→ **Stored data entries**
--*--

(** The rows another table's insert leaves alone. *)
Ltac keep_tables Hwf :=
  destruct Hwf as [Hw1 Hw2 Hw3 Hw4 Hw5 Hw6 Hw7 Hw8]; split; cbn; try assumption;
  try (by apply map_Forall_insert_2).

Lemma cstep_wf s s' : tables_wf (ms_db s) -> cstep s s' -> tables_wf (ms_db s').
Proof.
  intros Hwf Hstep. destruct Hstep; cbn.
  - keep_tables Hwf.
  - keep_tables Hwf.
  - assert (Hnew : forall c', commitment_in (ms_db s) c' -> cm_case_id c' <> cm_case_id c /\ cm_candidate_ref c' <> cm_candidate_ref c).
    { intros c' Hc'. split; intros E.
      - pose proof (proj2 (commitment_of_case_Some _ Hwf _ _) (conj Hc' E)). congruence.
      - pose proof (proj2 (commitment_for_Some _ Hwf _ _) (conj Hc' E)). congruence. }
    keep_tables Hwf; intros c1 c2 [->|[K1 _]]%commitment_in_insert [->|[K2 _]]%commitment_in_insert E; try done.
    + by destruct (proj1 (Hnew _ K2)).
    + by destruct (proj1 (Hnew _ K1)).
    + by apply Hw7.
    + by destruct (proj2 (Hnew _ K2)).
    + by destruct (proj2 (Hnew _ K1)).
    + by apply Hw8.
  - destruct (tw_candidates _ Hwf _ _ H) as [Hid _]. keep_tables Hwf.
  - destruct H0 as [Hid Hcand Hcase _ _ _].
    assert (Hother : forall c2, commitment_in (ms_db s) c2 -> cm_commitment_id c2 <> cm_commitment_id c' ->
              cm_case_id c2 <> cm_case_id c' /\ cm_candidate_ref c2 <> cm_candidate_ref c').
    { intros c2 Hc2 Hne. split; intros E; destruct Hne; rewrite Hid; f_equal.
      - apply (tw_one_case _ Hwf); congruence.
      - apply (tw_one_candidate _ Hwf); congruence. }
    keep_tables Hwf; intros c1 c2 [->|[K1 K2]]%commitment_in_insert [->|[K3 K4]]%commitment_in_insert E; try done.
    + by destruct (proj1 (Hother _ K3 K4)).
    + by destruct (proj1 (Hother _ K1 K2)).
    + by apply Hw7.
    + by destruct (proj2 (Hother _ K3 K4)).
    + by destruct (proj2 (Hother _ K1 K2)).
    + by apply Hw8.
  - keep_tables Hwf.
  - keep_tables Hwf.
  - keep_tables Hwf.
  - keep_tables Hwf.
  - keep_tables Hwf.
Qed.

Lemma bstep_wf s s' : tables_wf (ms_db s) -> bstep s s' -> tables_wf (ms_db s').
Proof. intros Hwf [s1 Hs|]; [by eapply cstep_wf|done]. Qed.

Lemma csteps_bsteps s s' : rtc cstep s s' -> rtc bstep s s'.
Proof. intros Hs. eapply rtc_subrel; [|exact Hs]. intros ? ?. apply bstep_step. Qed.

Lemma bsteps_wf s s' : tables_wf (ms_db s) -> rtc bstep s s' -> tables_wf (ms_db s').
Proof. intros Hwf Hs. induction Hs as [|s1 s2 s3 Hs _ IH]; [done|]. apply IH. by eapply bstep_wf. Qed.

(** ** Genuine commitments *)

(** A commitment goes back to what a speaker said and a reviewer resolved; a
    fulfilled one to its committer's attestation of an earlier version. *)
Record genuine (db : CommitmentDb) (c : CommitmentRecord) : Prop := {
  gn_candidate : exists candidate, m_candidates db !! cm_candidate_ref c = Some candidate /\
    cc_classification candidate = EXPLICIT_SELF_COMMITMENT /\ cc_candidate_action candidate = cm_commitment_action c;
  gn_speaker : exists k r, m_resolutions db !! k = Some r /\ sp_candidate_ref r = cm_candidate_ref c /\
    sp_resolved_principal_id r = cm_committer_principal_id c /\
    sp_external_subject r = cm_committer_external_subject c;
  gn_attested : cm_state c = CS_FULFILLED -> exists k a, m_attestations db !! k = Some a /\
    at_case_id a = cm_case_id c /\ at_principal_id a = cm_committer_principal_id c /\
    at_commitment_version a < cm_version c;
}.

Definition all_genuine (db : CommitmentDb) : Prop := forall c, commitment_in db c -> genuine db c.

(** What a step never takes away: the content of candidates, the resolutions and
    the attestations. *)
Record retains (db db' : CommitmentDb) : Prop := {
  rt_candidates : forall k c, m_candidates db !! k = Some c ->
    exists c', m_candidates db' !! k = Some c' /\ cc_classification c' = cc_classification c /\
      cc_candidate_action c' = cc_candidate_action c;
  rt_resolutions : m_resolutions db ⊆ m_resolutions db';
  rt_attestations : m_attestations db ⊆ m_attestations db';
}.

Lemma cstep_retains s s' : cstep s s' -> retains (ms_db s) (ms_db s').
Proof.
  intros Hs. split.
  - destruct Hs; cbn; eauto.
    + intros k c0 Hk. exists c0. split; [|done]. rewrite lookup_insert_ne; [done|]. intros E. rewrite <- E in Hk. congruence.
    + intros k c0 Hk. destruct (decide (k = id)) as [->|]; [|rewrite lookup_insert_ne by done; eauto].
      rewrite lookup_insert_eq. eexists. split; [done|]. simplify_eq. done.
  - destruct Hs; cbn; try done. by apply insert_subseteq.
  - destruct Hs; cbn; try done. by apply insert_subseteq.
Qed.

--*--

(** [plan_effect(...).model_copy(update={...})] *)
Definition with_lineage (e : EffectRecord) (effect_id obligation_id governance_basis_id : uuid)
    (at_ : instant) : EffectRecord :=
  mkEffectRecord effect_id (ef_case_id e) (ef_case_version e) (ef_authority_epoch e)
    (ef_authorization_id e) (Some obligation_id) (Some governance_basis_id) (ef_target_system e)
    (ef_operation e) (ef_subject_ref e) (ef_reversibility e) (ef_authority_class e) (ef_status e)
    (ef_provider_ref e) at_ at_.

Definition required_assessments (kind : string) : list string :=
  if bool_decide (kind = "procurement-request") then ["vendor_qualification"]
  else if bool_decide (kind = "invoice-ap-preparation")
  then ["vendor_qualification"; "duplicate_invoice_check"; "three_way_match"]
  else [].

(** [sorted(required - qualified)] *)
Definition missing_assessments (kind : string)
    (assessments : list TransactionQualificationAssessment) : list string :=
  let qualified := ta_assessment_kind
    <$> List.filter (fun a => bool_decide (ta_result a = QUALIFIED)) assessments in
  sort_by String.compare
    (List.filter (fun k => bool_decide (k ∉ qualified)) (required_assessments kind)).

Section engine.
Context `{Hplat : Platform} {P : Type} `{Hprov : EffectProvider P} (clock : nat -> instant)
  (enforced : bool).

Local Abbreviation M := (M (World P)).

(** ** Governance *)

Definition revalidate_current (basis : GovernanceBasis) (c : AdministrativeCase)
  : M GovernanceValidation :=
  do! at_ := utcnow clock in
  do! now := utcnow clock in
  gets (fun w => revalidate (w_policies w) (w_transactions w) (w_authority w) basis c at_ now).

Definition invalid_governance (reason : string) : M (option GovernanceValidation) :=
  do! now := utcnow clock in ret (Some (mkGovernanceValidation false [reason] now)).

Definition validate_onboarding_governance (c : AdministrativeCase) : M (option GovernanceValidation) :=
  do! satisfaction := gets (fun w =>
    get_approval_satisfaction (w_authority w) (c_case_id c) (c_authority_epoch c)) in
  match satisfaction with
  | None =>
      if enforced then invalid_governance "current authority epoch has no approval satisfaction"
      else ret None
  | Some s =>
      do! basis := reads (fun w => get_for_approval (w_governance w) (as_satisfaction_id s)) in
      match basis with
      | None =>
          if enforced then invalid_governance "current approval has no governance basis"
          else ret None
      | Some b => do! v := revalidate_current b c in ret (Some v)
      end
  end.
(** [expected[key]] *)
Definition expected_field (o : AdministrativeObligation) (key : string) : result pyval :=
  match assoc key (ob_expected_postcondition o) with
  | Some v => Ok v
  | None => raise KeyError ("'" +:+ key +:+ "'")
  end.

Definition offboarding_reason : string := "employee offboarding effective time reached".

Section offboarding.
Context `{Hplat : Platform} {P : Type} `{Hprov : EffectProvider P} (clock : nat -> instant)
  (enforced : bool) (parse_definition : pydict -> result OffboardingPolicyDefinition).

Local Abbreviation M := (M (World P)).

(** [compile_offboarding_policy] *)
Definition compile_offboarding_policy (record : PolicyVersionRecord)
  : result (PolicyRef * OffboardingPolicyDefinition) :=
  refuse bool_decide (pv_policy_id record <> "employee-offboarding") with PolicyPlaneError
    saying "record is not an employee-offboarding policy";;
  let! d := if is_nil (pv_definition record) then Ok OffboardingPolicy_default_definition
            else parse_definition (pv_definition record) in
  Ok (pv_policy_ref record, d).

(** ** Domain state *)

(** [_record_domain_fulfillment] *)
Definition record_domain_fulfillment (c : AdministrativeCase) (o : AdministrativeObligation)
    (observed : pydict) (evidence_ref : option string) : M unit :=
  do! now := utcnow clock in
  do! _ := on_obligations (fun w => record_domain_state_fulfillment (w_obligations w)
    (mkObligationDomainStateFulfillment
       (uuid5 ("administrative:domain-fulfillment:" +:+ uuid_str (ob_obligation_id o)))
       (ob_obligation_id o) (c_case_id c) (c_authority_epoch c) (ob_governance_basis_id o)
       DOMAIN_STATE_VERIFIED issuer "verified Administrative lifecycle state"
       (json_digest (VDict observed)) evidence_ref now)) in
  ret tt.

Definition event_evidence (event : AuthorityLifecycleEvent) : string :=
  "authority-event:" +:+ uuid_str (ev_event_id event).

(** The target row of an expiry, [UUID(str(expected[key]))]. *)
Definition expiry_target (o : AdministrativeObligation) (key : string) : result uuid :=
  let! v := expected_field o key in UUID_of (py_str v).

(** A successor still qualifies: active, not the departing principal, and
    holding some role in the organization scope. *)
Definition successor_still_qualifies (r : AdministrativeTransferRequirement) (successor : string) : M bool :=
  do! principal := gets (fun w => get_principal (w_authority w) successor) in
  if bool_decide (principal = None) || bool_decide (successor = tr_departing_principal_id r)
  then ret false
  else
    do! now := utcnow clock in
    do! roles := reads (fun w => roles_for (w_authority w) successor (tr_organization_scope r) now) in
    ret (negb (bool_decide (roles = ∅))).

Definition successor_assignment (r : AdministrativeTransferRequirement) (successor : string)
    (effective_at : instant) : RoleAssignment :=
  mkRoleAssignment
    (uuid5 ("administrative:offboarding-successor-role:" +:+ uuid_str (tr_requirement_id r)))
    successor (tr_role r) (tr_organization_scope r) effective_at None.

--*--

→ **Exercise instructions**
Using the entries above, return exactly the lines from the line with "(** ** Genuine commitments *)" to the line with "gn_candidate : exists", counting both of those lines.

→ **Response**
(** ** Genuine commitments *)

(** A commitment goes back to what a speaker said and a reviewer resolved; a
    fulfilled one to its committer's attestation of an earlier version. *)
Record genuine (db : CommitmentDb) (c : CommitmentRecord) : Prop := {
  gn_candidate : exists candidate, m_candidates db !! cm_candidate_ref c = Some candidate /\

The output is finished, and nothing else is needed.